RECORDS FOR PROCESSING Block Start
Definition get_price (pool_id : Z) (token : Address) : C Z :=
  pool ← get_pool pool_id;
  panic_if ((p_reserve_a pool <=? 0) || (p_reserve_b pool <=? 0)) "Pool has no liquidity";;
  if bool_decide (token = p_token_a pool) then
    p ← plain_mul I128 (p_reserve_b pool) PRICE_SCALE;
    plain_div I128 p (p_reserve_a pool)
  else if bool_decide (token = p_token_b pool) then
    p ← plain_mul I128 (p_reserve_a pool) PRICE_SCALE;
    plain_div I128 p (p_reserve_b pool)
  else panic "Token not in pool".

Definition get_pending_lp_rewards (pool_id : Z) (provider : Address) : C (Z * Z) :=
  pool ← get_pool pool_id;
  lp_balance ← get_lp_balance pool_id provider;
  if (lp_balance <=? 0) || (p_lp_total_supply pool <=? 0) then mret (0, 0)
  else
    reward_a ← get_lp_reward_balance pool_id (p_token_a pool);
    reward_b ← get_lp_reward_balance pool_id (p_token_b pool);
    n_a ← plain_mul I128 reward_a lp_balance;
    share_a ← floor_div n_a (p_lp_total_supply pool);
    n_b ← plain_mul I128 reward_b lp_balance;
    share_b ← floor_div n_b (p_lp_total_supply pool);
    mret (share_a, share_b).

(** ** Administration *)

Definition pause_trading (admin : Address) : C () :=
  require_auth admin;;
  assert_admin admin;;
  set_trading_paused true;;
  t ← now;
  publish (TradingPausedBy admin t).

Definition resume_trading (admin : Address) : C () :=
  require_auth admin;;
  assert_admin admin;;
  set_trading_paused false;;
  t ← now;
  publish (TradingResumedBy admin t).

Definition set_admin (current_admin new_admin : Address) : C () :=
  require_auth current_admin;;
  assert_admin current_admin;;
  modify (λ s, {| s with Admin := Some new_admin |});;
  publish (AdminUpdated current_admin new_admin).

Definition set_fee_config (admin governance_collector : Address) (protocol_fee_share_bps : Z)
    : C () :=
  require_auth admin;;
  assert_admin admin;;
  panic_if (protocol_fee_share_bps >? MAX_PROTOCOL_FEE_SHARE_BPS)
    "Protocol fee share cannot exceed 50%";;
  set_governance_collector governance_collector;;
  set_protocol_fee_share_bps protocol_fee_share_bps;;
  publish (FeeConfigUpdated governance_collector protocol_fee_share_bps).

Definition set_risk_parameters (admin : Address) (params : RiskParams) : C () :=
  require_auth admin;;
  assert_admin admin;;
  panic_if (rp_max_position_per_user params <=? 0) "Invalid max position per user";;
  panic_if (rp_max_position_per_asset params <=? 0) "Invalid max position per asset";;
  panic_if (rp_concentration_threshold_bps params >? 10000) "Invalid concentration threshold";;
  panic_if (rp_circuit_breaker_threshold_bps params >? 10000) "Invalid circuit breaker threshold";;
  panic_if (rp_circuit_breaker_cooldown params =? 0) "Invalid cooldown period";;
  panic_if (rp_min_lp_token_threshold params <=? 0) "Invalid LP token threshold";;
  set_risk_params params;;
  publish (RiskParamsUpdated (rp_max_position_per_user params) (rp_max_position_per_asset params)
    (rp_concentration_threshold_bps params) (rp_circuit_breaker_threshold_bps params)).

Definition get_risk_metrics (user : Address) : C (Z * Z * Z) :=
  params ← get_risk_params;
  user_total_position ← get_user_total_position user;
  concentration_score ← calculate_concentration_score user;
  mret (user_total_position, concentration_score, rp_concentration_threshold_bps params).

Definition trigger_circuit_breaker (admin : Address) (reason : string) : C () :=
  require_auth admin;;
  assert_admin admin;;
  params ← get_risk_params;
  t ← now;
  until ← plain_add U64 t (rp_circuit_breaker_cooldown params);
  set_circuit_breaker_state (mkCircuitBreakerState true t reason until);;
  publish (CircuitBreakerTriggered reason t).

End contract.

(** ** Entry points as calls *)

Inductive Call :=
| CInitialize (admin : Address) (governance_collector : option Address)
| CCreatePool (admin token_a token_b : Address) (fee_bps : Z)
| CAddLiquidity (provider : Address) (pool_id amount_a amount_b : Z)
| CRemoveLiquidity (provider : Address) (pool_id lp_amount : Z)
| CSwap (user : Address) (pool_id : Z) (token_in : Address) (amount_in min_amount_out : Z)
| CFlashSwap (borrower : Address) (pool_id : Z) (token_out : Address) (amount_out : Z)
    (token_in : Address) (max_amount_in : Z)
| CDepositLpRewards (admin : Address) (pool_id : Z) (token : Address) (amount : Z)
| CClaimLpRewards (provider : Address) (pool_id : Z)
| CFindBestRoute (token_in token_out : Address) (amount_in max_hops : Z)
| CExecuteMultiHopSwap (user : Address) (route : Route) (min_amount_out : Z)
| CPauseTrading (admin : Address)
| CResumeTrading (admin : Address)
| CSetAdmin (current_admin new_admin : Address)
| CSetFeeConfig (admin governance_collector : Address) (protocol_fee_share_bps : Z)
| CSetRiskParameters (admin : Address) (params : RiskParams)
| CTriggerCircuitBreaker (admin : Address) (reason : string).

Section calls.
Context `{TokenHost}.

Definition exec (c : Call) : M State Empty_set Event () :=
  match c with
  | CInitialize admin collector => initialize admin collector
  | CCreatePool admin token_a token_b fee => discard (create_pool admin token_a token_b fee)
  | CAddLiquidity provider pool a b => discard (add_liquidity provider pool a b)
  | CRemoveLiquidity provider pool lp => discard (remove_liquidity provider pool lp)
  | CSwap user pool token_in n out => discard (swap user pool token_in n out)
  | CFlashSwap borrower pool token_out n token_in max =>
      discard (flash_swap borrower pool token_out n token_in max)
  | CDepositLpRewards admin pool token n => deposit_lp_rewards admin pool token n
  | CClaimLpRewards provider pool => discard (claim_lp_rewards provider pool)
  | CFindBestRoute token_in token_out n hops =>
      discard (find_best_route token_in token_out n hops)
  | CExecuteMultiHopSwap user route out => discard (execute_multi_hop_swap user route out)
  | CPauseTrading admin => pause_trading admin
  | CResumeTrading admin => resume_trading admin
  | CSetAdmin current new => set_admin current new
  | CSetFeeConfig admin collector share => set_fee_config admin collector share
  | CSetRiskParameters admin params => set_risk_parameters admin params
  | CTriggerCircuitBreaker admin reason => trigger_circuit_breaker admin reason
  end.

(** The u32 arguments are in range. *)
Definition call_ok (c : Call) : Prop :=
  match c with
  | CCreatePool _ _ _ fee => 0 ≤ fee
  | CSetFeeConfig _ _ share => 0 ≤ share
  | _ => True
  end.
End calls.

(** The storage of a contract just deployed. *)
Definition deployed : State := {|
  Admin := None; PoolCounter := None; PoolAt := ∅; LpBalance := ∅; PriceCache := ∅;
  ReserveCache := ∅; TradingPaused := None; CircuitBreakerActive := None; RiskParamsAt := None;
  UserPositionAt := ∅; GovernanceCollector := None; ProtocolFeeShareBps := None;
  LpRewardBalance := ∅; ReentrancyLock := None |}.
RECORDS FOR PROCESSING Block End
RECORDS FOR PROCESSING Block Start
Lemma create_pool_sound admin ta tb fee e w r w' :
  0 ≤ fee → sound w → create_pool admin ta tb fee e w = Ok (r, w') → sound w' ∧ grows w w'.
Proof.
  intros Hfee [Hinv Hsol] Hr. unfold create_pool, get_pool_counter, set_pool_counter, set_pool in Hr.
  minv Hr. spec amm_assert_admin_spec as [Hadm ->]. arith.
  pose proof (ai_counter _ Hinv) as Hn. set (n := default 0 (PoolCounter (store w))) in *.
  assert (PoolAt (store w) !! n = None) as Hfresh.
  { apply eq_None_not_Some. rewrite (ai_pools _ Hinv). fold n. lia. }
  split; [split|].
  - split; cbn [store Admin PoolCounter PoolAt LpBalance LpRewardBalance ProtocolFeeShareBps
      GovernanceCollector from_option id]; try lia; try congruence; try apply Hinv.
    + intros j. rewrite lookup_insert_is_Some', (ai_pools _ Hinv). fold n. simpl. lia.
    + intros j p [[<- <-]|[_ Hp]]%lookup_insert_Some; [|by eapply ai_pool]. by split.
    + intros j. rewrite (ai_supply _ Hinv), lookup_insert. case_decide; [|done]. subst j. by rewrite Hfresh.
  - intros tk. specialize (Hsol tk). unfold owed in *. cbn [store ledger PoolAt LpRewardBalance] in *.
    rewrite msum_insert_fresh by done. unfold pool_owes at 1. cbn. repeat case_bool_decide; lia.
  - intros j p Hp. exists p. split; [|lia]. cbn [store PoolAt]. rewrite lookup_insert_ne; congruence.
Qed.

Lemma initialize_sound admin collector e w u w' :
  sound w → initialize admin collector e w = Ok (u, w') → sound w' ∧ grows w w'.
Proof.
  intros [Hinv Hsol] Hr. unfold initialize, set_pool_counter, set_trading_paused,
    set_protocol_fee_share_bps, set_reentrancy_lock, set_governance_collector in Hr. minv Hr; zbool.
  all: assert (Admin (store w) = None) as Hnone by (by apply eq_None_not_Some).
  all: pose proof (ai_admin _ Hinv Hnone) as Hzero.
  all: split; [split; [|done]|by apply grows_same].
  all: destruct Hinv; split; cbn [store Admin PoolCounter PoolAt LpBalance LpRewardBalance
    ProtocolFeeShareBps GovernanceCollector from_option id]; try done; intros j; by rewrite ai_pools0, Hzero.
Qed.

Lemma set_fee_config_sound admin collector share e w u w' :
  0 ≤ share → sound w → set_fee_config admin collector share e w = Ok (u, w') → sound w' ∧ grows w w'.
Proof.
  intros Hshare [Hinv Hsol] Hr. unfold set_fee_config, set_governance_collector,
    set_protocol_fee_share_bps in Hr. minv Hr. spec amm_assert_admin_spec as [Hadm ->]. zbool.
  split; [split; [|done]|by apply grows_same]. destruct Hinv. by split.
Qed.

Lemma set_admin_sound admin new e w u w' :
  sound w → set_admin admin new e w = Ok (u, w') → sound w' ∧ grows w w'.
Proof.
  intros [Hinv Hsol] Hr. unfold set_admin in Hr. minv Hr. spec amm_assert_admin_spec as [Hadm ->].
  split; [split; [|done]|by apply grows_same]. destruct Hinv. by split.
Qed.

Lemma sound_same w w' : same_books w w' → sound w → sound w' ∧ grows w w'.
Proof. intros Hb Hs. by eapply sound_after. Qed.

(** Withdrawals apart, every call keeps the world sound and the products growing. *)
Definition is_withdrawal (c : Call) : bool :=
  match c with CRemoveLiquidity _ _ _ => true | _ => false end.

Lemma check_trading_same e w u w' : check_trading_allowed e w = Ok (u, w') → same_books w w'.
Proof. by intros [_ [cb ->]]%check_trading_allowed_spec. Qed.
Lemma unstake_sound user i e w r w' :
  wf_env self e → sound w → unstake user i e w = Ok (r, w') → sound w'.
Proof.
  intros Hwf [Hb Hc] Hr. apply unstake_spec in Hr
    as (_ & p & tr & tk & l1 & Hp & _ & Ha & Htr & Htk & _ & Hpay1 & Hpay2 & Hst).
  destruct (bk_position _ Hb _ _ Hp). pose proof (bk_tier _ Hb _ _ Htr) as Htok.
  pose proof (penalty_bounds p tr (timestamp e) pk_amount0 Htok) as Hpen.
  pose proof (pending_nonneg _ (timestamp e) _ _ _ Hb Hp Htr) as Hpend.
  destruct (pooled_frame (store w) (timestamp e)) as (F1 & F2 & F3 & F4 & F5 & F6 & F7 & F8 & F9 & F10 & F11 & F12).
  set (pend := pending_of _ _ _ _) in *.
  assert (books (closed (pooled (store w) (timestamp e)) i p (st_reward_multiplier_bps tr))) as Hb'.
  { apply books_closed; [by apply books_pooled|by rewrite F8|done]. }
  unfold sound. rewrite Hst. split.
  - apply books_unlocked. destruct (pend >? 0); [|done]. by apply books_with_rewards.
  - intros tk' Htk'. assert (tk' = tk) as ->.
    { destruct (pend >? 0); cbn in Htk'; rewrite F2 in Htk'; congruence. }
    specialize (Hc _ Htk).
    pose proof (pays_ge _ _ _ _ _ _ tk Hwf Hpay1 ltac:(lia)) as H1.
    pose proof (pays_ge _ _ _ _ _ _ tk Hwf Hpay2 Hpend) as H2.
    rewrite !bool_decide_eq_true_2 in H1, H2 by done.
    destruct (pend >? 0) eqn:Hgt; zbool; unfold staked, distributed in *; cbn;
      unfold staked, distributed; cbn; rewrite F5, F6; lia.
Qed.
RECORDS FOR PROCESSING Block End
• _WORK TO BE COMPLETED_:
Using the data above, return every line that contains the string "false".

• _WRITTEN ANSWER_:
  set_trading_paused false;;
  match c with CRemoveLiquidity _ _ _ => true | _ => false end.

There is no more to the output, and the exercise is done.